3. How do people pay for purchases? Do you have people prepay into an account?
4. How often does the club meet to go over items? How often do you place orders?
5. If people can’t help do you charge a markup on what they order and/or give a discount to people who volunteer?
The first food club I was part of I found on meetup.com. If you don’t but you enough family and friends interested in this you should try this or you can put a call out on craigslist for free. Meetup does have a cost you can often find sponsors to pay the fee or have a small join fee for the club.
Now that you have the people and a way to organize it you need to find places that you can buy from. Here are a two at the top of my head.
Frontier Organics – tons of organic health, bath, home, beauty products and more.
Azure Standard – everything from organic product, meat, home products, etc.
Honeyville Food Products – You can buy 25lbs of Almond Flour and split it with people for an amazing savings
Ok, next simply start searching in your area for organic wholesale produce companies, organic coffee wholesale, etc. Also check local farms and see if they will sell to you and negotiate a discount for bulk purchases. You can save on pastured animals by buying whole cows, pigs and splitting them amongst members.
This is not limited to food. Think about home product companies, cloth diapers, toy companies, clothing companies that sell in wholesale.

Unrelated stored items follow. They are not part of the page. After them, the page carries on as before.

(* ===== verification/TurnControl.v ===== *)
(** * Turn control: agent_core/turn_control.py

    The mailbox of user steering and the control of one turn.  Every method of
    the source holds the lock of its object, so a method is one atomic step and
    the interleaving of several threads is a sequence of steps ([run_ops]).
    [_received] is a set in the source; here it is the list of the accepted ids
    in order of arrival, read only through membership. *)

From stdpp Require Import base list strings.
From Stdlib Require Import ZArith Lia.
From S2P Require Import Prelude PyData PyStr Json Content Authority.

Record UserSteer := MkSteer { steer_id : string; steer_text : string }.

#[export] Instance UserSteer_eq_dec : EqDecision UserSteer.
Proof. solve_decision. Defined.

(** ** UserSteeringMailbox *)

Record Mailbox := MkMailbox {
  mb_items : list UserSteer;
  mb_received : list string;
  mb_accepting : bool;
}.

Definition new_mailbox : Mailbox := MkMailbox [] [] true.

Definition submit (steer : UserSteer) (mb : Mailbox) : Mailbox * bool :=
  if negb (mb_accepting mb) then (mb, false)
  else if name_in (steer_id steer) (mb_received mb) then (mb, true)
  else (MkMailbox (mb_items mb ++ [steer]) (mb_received mb ++ [steer_id steer]) (mb_accepting mb), true).

Definition drain (mb : Mailbox) : Mailbox * list UserSteer :=
  (MkMailbox [] (mb_received mb) (mb_accepting mb), mb_items mb).

Definition drain_or_close (mb : Mailbox) : Mailbox * list UserSteer :=
  match mb_items mb with
  | [] => (MkMailbox (mb_items mb) (mb_received mb) false, [])
  | items => (MkMailbox [] (mb_received mb) (mb_accepting mb), items)
  end.

Definition close (mb : Mailbox) : Mailbox := MkMailbox [] (mb_received mb) false.

(** ** TurnControl

    [c_external] is what the external cancellation callback answers now. *)

Record Control := MkControl {
  c_steering : Mailbox;
  c_cancelled : bool;
  c_finished : bool;
  c_external : bool;
}.

Definition new_control (external : bool) : Control := MkControl new_mailbox false false external.

Definition set_steering (mb : Mailbox) (c : Control) : Control :=
  MkControl mb (c_cancelled c) (c_finished c) (c_external c).

Definition steer (id text : string) (c : Control) : Control * bool :=
  if c_cancelled c || c_finished c then (c, false)
  else let '(mb, b) := submit (MkSteer id text) (c_steering c) in (set_steering mb c, b).

Definition drain_steering (c : Control) : Control * list UserSteer :=
  if c_cancelled c || c_finished c then (c, [])
  else let '(mb, steers) := drain (c_steering c) in (set_steering mb c, steers).

Definition finish (c : Control) : Control * list UserSteer :=
  if c_cancelled c || c_finished c then (c, [])
  else let '(mb, steers) := drain_or_close (c_steering c) in
       (MkControl mb (c_cancelled c)
          (match steers with [] => true | _ => c_finished c end) (c_external c), steers).

Definition cancel (c : Control) : Control * bool :=
  if c_finished c || c_cancelled c then (c, false)
  else (MkControl (close (c_steering c)) true (c_finished c) (c_external c), true).

Definition is_cancelled (c : Control) : bool := c_cancelled c || c_external c.

(** ** Interleavings *)

Inductive ControlOp :=
| OpSteer (id text : string)
| OpDrain
| OpFinish
| OpCancel
| OpExternal.

(** One step: the new state, the steers the caller receives and the steers
    that were newly accepted. *)
Definition run_op (op : ControlOp) (c : Control) : Control * list UserSteer * list UserSteer :=
  match op with
  | OpSteer id text =>
      let '(c', ok) := steer id text c in
      (c', [], if ok && negb (name_in id (mb_received (c_steering c))) then [MkSteer id text] else [])
  | OpDrain => let '(c', steers) := drain_steering c in (c', steers, [])
  | OpFinish => let '(c', steers) := finish c in (c', steers, [])
  | OpCancel => (fst (cancel c), [], [])
  | OpExternal => (MkControl (c_steering c) (c_cancelled c) (c_finished c) true, [], [])
  end.

(** A sequence of steps: the final state, everything delivered and everything accepted. *)
Fixpoint run_ops (ops : list ControlOp) (c : Control) : Control * list UserSteer * list UserSteer :=
  match ops with
  | [] => (c, [], [])
  | op :: ops' =>
      let '(c1, d1, a1) := run_op op c in
      let '(c2, d2, a2) := run_ops ops' c1 in
      (c2, d1 ++ d2, a1 ++ a2)
  end.

(** The invariant of a control between two steps. *)
Record control_wf (c : Control) : Prop := {
  wf_exclusive : c_cancelled c && c_finished c = false;
  wf_accepting : mb_accepting (c_steering c) = negb (c_cancelled c || c_finished c);
  wf_closed : c_cancelled c || c_finished c = true -> mb_items (c_steering c) = [];
  wf_received : NoDup (mb_received (c_steering c));
}.

Lemma new_control_wf b : control_wf (new_control b).
Proof. by split; try constructor. Qed.

Lemma name_in_spec id l : name_in id l = true <-> id ∈ l.
Proof.
  unfold name_in. rewrite existsb_exists. split.
  - intros (x & Hx & E). bsimp. subst. by apply list_elem_of_In.
  - intros Hx. exists id. split; [by apply list_elem_of_In|apply String.eqb_refl].
Qed.

Lemma name_in_false id l : name_in id l = false <-> id ∉ l.
Proof. rewrite <-name_in_spec. by destruct (name_in id l). Qed.

(** What one step does to the books: pending steers and newly accepted ones are
    delivered in order, stay pending, or are dropped by a cancellation; the
    accepted ids are recorded. *)
Lemma run_op_spec op c c' d a :
  control_wf c -> run_op op c = (c', d, a) ->
  control_wf c' /\
  mb_received (c_steering c') = mb_received (c_steering c) ++ map steer_id a /\
  (c_cancelled c' = false -> mb_items (c_steering c) ++ a = d ++ mb_items (c_steering c')) /\
  (c_cancelled c' = true -> d ++ a = []) /\
  (c_cancelled c || c_finished c = true -> d ++ a = [] /\
     c_cancelled c' = c_cancelled c /\ c_finished c' = c_finished c /\ c_steering c' = c_steering c).
Proof.
  intros Hw. pose proof Hw as [Hx Ha Hc Hr]. destruct c as [[its rcv acc] can fin ext]; simpl in *.
  destruct op as [id text| | | |]; simpl.
  - unfold steer, submit; simpl. destruct (can || fin) eqn:Ecf; simpl.
    + intros [= <- <- <-]. simpl. rewrite app_nil_r. split; [done|]. by rewrite (Hc eq_refl).
    + apply orb_false_iff in Ecf as [-> ->]. subst acc. simpl.
      destruct (name_in id rcv) eqn:Ei; simpl; intros [= <- <- <-]; simpl; rewrite ?app_nil_r; split_and!; try done.
      split; simpl; try done. apply NoDup_app. split; [done|]. split; [|apply NoDup_singleton].
      intros y Hy ->%list_elem_of_singleton. by apply name_in_false in Ei.
  - unfold drain_steering, drain; simpl. destruct (can || fin) eqn:Ecf; intros [= <- <- <-]; simpl; rewrite ?app_nil_r.
    + split; [done|]. by rewrite (Hc eq_refl).
    + apply orb_false_iff in Ecf as [-> ->]. by split_and!; try split.
  - unfold finish, drain_or_close; simpl. destruct (can || fin) eqn:Ecf; simpl.
    + intros [= <- <- <-]. simpl. rewrite app_nil_r. split; [done|]. by rewrite (Hc eq_refl).
    + apply orb_false_iff in Ecf as [-> ->]. destruct its as [|i its]; intros [= <- <- <-]; simpl; rewrite ?app_nil_r;
        by split_and!; try split.
  - unfold cancel; simpl. rewrite orb_comm. destruct (can || fin) eqn:Ecf; simpl; intros [= <- <- <-]; simpl;
      rewrite ?app_nil_r.
    + split; [done|]. by rewrite (Hc eq_refl).
    + apply orb_false_iff in Ecf as [-> ->]. by split_and!; try split.
  - intros [= <- <- <-]. simpl. rewrite ?app_nil_r. split; [by split|]. split_and!; auto.
Qed.

Lemma run_ops_spec ops : forall c c' d a,
  control_wf c -> run_ops ops c = (c', d, a) ->
  control_wf c' /\
  mb_received (c_steering c') = mb_received (c_steering c) ++ map steer_id a /\
  (c_cancelled c' = false -> mb_items (c_steering c) ++ a = d ++ mb_items (c_steering c')) /\
  d `prefix_of` mb_items (c_steering c) ++ a /\
  (c_cancelled c || c_finished c = true -> d ++ a = [] /\
     c_cancelled c' = c_cancelled c /\ c_finished c' = c_finished c).
Proof.
  induction ops as [|op ops IH]; intros c c' d a Hw Hrun; simpl in Hrun.
  - injection Hrun as <- <- <-. simpl. rewrite !app_nil_r. split_and!; try done. by apply prefix_nil.
  - destruct (run_op op c) as [[c1 d1] a1] eqn:E1. destruct (run_ops ops c1) as [[c2 d2] a2] eqn:E2.
    injection Hrun as <- <- <-.
    destruct (run_op_spec _ _ _ _ _ Hw E1) as (Hw1 & Hr1 & Hn1 & Hc1 & Ht1).
    destruct (IH _ _ _ _ Hw1 E2) as (Hw2 & Hr2 & Hn2 & Hp2 & Ht2).
    split; [done|]. split; [by rewrite Hr2, Hr1, map_app, app_assoc|].
    assert (Hstay : c_cancelled c1 = true -> d2 ++ a2 = [] /\ c_cancelled c2 = true).
    { intros E. rewrite E in Ht2. by destruct (Ht2 eq_refl) as (? & ? & _). }
    split_and!.
    + intros Hc. destruct (c_cancelled c1) eqn:Ec1; [by destruct (Hstay eq_refl); congruence|].
      specialize (Hn1 eq_refl). specialize (Hn2 Hc). by rewrite app_assoc, Hn1, <-!app_assoc, Hn2.
    + destruct (c_cancelled c1) eqn:Ec1.
      * specialize (Hc1 eq_refl). apply app_nil in Hc1 as [-> ->].
        destruct (Hstay eq_refl) as [[-> ->]%app_nil _]. apply prefix_nil.
      * specialize (Hn1 eq_refl). rewrite app_assoc, Hn1, <-app_assoc. by apply prefix_app.
    + intros Hcf. destruct (Ht1 Hcf) as ([-> ->]%app_nil & Ec & Ef & _).
      rewrite Ec, Ef in Ht2. destruct (Ht2 Hcf) as ([-> ->]%app_nil & ? & ?). done.
Qed.

(** Steering is delivered exactly once and in order, however steering,
    draining, finishing and cancelling interleave: every message delivered was
    accepted, in the order of acceptance and without repetition of an id; a turn
    that was not cancelled has delivered everything accepted except what is
    still pending, and a finished turn has delivered all of it; finished and
    cancelled exclude each other, and both refuse all later steering. *)
Theorem steering_exactly_once (ops : list ControlOp) (external : bool) (c : Control) (delivered accepted : list UserSteer) :
  run_ops ops (new_control external) = (c, delivered, accepted) ->
  delivered `prefix_of` accepted /\ NoDup (map steer_id accepted) /\
  (c_cancelled c = false -> accepted = delivered ++ mb_items (c_steering c)) /\
  (c_finished c = true -> c_cancelled c = false /\ accepted = delivered) /\
  (c_cancelled c || c_finished c = true -> forall id text, steer id text c = (c, false)).
Proof.
  intros Hrun. destruct (run_ops_spec _ _ _ _ _ (new_control_wf external) Hrun) as (Hw & Hr & Hn & Hp & _).
  simpl in *. destruct Hw as [Hx Ha Hc Hd]. split; [done|]. split; [by rewrite <-Hr|]. split; [done|]. split.
  - intros Hf. assert (Hcan : c_cancelled c = false) by (rewrite Hf in Hx; by destruct (c_cancelled c)).
    split; [done|]. rewrite (Hn Hcan), Hc, app_nil_r; [done|]. by rewrite Hf, orb_true_r.
  - intros Hcf id text. unfold steer. by rewrite Hcf.
Qed.

Lemma steering_exactly_once_witness :
  run_ops [OpSteer "1" "a"; OpSteer "1" "a"; OpDrain; OpSteer "2" "b"; OpFinish; OpFinish; OpSteer "3" "c"; OpCancel]
    (new_control false)
  = (MkControl (MkMailbox [] ["1"; "2"] false) false true false, [MkSteer "1" "a"; MkSteer "2" "b"],
     [MkSteer "1" "a"; MkSteer "2" "b"]) /\
  [MkSteer "1" "a"; MkSteer "2" "b"] `prefix_of` [MkSteer "1" "a"; MkSteer "2" "b"].
Proof.
  split; [reflexivity|].
  apply (steering_exactly_once
    [OpSteer "1" "a"; OpSteer "1" "a"; OpDrain; OpSteer "2" "b"; OpFinish; OpFinish; OpSteer "3" "c"; OpCancel] false
    (MkControl (MkMailbox [] ["1"; "2"] false) false true false)). reflexivity.
Defined.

You can bite off more than you can chew pretty easily so again – start small. Food is a good way to start and see how many helping hands are necessary to run your club.
When we move I’m planning on creating a food club and charging a small markup on the products and doing all the work myself – all the ordering, splits,etc. The markup will be used to cover our food costs – not make money. If you have the time and energy to do this you can pay for your food costs with your labor.